• _WORK REQUEST_
Your answer must hold only the lines below from the line containing "(** ** Random text *)" through the line containing "c = secret)", each reproduced exactly.

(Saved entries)
(* ===== verification/OAuth2.v ===== *)
(** Model of [mini-auth-security/src/oauth2_server.c]: clients, authorization codes, access
    and refresh tokens; and the theorems on it.

    Tables are lists, their length is the count; nothing is ever removed from them.  Texts
    are the bytes before their zero.  The seed of the generator is passed and returned; the
    readings of [time(NULL)] are arguments, in order.  A buffer for a result is given by its
    size, [None] is a NULL buffer. *)

From S2P Require Import Prelude Bytes.

Definition OAUTH2_MAX_CLIENTS : nat := 256.
Definition OAUTH2_MAX_TOKENS : nat := Z.to_nat 1024.
#[global] Arguments OAUTH2_MAX_TOKENS : simpl never.
Definition OAUTH2_MAX_REDIRECT_URI : nat := 512.
Definition OAUTH2_CLIENT_ID_LEN : nat := 64.
Definition OAUTH2_CLIENT_SECRET_LEN : nat := 128.
Definition OAUTH2_AUTH_CODE_LEN : nat := 64.
Definition OAUTH2_ACCESS_TOKEN_LEN : nat := 128.
Definition OAUTH2_REFRESH_TOKEN_LEN : nat := 128.
Definition OAUTH2_SCOPE_LEN : nat := 256.
Definition OAUTH2_USERNAME_LEN : nat := 128.
Definition OAUTH2_ACCESS_TOKEN_TTL : Z := 3600.
Definition OAUTH2_REFRESH_TOKEN_TTL : Z := 86400.
Definition OAUTH2_AUTH_CODE_TTL : Z := 600.

Inductive OAuth2TokenType := OAUTH2_TOKEN_BEARER | OAUTH2_TOKEN_MAC.
Record OAuth2Client := mk_client { c_id : list Z; client_secret : list Z; c_redirect_uri : list Z; c_scope : list Z; is_confidential : Z; created_at : Z }.
Record OAuth2AuthCode := mk_code { code : list Z; ac_client : list Z; redirect_uri : list Z; ac_username : list Z; ac_scope : list Z; expires_at : Z; used : bool }.
Record OAuth2TokenEntry := mk_token {
  access_token : list Z; refresh_token : list Z; t_client : list Z; t_username : list Z; t_scope : list Z; token_type : OAuth2TokenType;
  access_expires_at : Z; refresh_expires_at : Z; revoked : bool;
}.
Record OAuth2Server := mk_server { clients : list OAuth2Client; auth_codes : list OAuth2AuthCode; tokens : list OAuth2TokenEntry }.

(** ** Random text *)

Definition _oauth2_seed : Z := 0xDEADBEEF.
Definition oauth2_xorshift32 (s : Z) : Z :=
  let s := Z.lxor s (u32 (Z.shiftl s 13)) in
  let s := Z.lxor s (Z.shiftr s 17) in
  Z.lxor s (u32 (Z.shiftl s 5)).
Fixpoint hex_loop (n : nat) (s : Z) : list Z * Z :=
  match n with
  | O => ([], s)
  | S n' => let s := oauth2_xorshift32 s in let r := hex_loop n' s in (nth (Z.to_nat (Z.land s 15)) (str_bytes "0123456789abcdef") 0 :: r.1, r.2)
  end.
Definition oauth2_generate_random_hex (len : nat) (s : Z) : list Z * Z := hex_loop (len - 1) s.

(** ** Clients *)

Definition oauth2_server_init : OAuth2Server := mk_server [] [] [].
Definition client_idx (srv : OAuth2Server) (id : list Z) : option nat := find_idx (fun c => bool_decide (c_id c = id)) (clients srv).
Definition oauth2_register_client (srv : OAuth2Server) (id secret uri scope : list Z) (confidential now : Z) : Z * OAuth2Server :=
  if (OAUTH2_MAX_CLIENTS <=? length (clients srv))%nat then (-1, srv)
  else
    match client_idx srv id with
    | Some _ => (-2, srv)
    | None =>
        let c := mk_client (truncated OAUTH2_CLIENT_ID_LEN id) (truncated OAUTH2_CLIENT_SECRET_LEN secret) (truncated OAUTH2_MAX_REDIRECT_URI uri)
                   (truncated OAUTH2_SCOPE_LEN scope) confidential now in
        (0, srv <| clients ::= fun l => l ++ [c] |>)
    end.
Definition oauth2_validate_client (srv : OAuth2Server) (id secret : list Z) : bool :=
  match client_idx srv id ≫= (clients srv !!.) with
  | Some c => if is_confidential c =? 0 then true else bool_decide (client_secret c = secret)
  | None => false
  end.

• _REPLY_
(** ** Random text *)

Definition _oauth2_seed : Z := 0xDEADBEEF.
Definition oauth2_xorshift32 (s : Z) : Z :=
  let s := Z.lxor s (u32 (Z.shiftl s 13)) in
  let s := Z.lxor s (Z.shiftr s 17) in
  Z.lxor s (u32 (Z.shiftl s 5)).
Fixpoint hex_loop (n : nat) (s : Z) : list Z * Z :=
  match n with
  | O => ([], s)
  | S n' => let s := oauth2_xorshift32 s in let r := hex_loop n' s in (nth (Z.to_nat (Z.land s 15)) (str_bytes "0123456789abcdef") 0 :: r.1, r.2)
  end.
Definition oauth2_generate_random_hex (len : nat) (s : Z) : list Z * Z := hex_loop (len - 1) s.

(** ** Clients *)

Definition oauth2_server_init : OAuth2Server := mk_server [] [] [].
Definition client_idx (srv : OAuth2Server) (id : list Z) : option nat := find_idx (fun c => bool_decide (c_id c = id)) (clients srv).
Definition oauth2_register_client (srv : OAuth2Server) (id secret uri scope : list Z) (confidential now : Z) : Z * OAuth2Server :=
  if (OAUTH2_MAX_CLIENTS <=? length (clients srv))%nat then (-1, srv)
  else
    match client_idx srv id with
    | Some _ => (-2, srv)
    | None =>
        let c := mk_client (truncated OAUTH2_CLIENT_ID_LEN id) (truncated OAUTH2_CLIENT_SECRET_LEN secret) (truncated OAUTH2_MAX_REDIRECT_URI uri)
                   (truncated OAUTH2_SCOPE_LEN scope) confidential now in
        (0, srv <| clients ::= fun l => l ++ [c] |>)
    end.
Definition oauth2_validate_client (srv : OAuth2Server) (id secret : list Z) : bool :=
  match client_idx srv id ≫= (clients srv !!.) with
  | Some c => if is_confidential c =? 0 then true else bool_decide (client_secret c = secret)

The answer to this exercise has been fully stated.